**ACTION ITEM:** For this exercise, reproduce the entries below exactly, but only from the line containing "Definition handle_sched_process_exec : M" through the line containing "E_tp_write (ctx : Z)", both included.
____
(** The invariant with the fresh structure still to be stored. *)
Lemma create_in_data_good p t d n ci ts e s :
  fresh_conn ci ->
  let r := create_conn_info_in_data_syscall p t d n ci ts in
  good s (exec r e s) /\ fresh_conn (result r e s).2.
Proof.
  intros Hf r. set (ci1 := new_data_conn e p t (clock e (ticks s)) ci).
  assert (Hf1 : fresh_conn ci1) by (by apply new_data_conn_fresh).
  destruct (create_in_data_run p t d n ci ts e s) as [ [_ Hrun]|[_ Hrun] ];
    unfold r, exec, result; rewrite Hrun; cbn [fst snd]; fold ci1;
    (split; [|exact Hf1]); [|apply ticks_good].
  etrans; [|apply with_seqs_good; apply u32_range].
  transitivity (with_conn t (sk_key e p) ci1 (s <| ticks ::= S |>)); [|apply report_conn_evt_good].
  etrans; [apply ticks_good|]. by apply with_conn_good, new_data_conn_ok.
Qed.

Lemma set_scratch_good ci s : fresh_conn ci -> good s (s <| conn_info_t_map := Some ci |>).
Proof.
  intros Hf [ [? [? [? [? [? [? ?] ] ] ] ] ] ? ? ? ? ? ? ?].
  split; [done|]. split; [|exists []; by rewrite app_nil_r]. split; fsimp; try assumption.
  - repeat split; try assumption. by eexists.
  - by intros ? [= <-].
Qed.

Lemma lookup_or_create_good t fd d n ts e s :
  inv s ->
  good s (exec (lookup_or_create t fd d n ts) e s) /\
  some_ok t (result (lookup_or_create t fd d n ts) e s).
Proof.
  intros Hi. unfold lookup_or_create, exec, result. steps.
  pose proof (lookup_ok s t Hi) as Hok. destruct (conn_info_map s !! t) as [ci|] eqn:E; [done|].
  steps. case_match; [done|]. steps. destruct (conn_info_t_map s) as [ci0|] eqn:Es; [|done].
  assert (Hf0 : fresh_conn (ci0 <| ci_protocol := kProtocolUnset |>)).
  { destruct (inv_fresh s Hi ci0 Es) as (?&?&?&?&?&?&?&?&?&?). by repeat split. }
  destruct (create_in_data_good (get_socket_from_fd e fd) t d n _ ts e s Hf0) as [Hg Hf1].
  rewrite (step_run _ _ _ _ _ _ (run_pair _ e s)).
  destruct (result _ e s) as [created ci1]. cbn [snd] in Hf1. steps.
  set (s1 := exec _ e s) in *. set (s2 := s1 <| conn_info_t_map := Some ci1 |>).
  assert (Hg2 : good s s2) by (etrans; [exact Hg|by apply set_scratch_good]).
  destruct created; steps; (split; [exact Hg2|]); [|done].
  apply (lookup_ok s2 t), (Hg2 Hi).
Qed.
____
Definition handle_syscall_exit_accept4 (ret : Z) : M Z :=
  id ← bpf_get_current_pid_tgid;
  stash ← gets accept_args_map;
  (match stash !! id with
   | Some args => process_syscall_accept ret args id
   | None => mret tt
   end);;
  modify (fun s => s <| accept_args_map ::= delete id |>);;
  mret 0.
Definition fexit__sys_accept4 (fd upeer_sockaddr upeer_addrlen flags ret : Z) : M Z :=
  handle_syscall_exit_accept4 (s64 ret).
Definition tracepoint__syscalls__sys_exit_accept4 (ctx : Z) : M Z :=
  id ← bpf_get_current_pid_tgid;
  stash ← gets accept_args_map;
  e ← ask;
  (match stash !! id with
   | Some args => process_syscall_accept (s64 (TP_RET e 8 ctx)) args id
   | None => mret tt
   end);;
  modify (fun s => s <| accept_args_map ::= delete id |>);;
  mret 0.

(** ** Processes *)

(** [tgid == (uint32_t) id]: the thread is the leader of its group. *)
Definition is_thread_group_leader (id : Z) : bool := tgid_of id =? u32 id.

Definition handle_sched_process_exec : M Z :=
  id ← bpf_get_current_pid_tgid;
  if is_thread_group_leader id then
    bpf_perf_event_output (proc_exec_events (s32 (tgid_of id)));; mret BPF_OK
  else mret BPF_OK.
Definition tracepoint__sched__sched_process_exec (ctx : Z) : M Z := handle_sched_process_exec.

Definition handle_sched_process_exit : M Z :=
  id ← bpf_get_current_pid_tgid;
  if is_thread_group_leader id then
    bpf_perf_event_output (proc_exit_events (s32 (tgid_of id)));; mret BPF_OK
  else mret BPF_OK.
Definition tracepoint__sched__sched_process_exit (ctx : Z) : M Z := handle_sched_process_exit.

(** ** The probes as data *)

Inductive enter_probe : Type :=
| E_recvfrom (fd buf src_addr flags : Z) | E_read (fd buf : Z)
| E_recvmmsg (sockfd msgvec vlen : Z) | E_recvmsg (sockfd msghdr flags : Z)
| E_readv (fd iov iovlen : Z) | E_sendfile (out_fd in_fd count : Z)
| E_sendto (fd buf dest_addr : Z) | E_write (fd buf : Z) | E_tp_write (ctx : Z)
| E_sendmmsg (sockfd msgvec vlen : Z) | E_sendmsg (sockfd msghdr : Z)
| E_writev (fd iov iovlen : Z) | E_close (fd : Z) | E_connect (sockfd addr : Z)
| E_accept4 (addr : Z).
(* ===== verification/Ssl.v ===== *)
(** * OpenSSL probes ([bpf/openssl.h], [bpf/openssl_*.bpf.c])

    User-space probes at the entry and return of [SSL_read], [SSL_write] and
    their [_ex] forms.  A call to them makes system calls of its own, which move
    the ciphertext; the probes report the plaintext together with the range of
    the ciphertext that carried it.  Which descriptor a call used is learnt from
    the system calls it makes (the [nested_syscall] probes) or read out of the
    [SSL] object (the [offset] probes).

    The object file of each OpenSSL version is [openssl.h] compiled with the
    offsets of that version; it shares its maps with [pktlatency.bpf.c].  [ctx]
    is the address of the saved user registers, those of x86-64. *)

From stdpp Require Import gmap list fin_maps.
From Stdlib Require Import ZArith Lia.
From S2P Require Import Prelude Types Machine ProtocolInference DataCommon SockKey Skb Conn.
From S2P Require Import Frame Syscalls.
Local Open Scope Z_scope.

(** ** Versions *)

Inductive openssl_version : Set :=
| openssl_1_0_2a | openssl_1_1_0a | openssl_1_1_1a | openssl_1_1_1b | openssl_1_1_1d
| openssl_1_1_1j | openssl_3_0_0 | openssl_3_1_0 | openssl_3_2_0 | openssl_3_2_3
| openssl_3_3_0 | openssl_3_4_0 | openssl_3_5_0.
____
**OUTPUT FOR THIS EXERCISE:**
Definition handle_sched_process_exec : M Z :=
  id ← bpf_get_current_pid_tgid;
  if is_thread_group_leader id then
    bpf_perf_event_output (proc_exec_events (s32 (tgid_of id)));; mret BPF_OK
  else mret BPF_OK.
Definition tracepoint__sched__sched_process_exec (ctx : Z) : M Z := handle_sched_process_exec.

Definition handle_sched_process_exit : M Z :=
  id ← bpf_get_current_pid_tgid;
  if is_thread_group_leader id then
    bpf_perf_event_output (proc_exit_events (s32 (tgid_of id)));; mret BPF_OK
  else mret BPF_OK.
Definition tracepoint__sched__sched_process_exit (ctx : Z) : M Z := handle_sched_process_exit.

(** ** The probes as data *)

Inductive enter_probe : Type :=
| E_recvfrom (fd buf src_addr flags : Z) | E_read (fd buf : Z)
| E_recvmmsg (sockfd msgvec vlen : Z) | E_recvmsg (sockfd msghdr flags : Z)
| E_readv (fd iov iovlen : Z) | E_sendfile (out_fd in_fd count : Z)
| E_sendto (fd buf dest_addr : Z) | E_write (fd buf : Z) | E_tp_write (ctx : Z)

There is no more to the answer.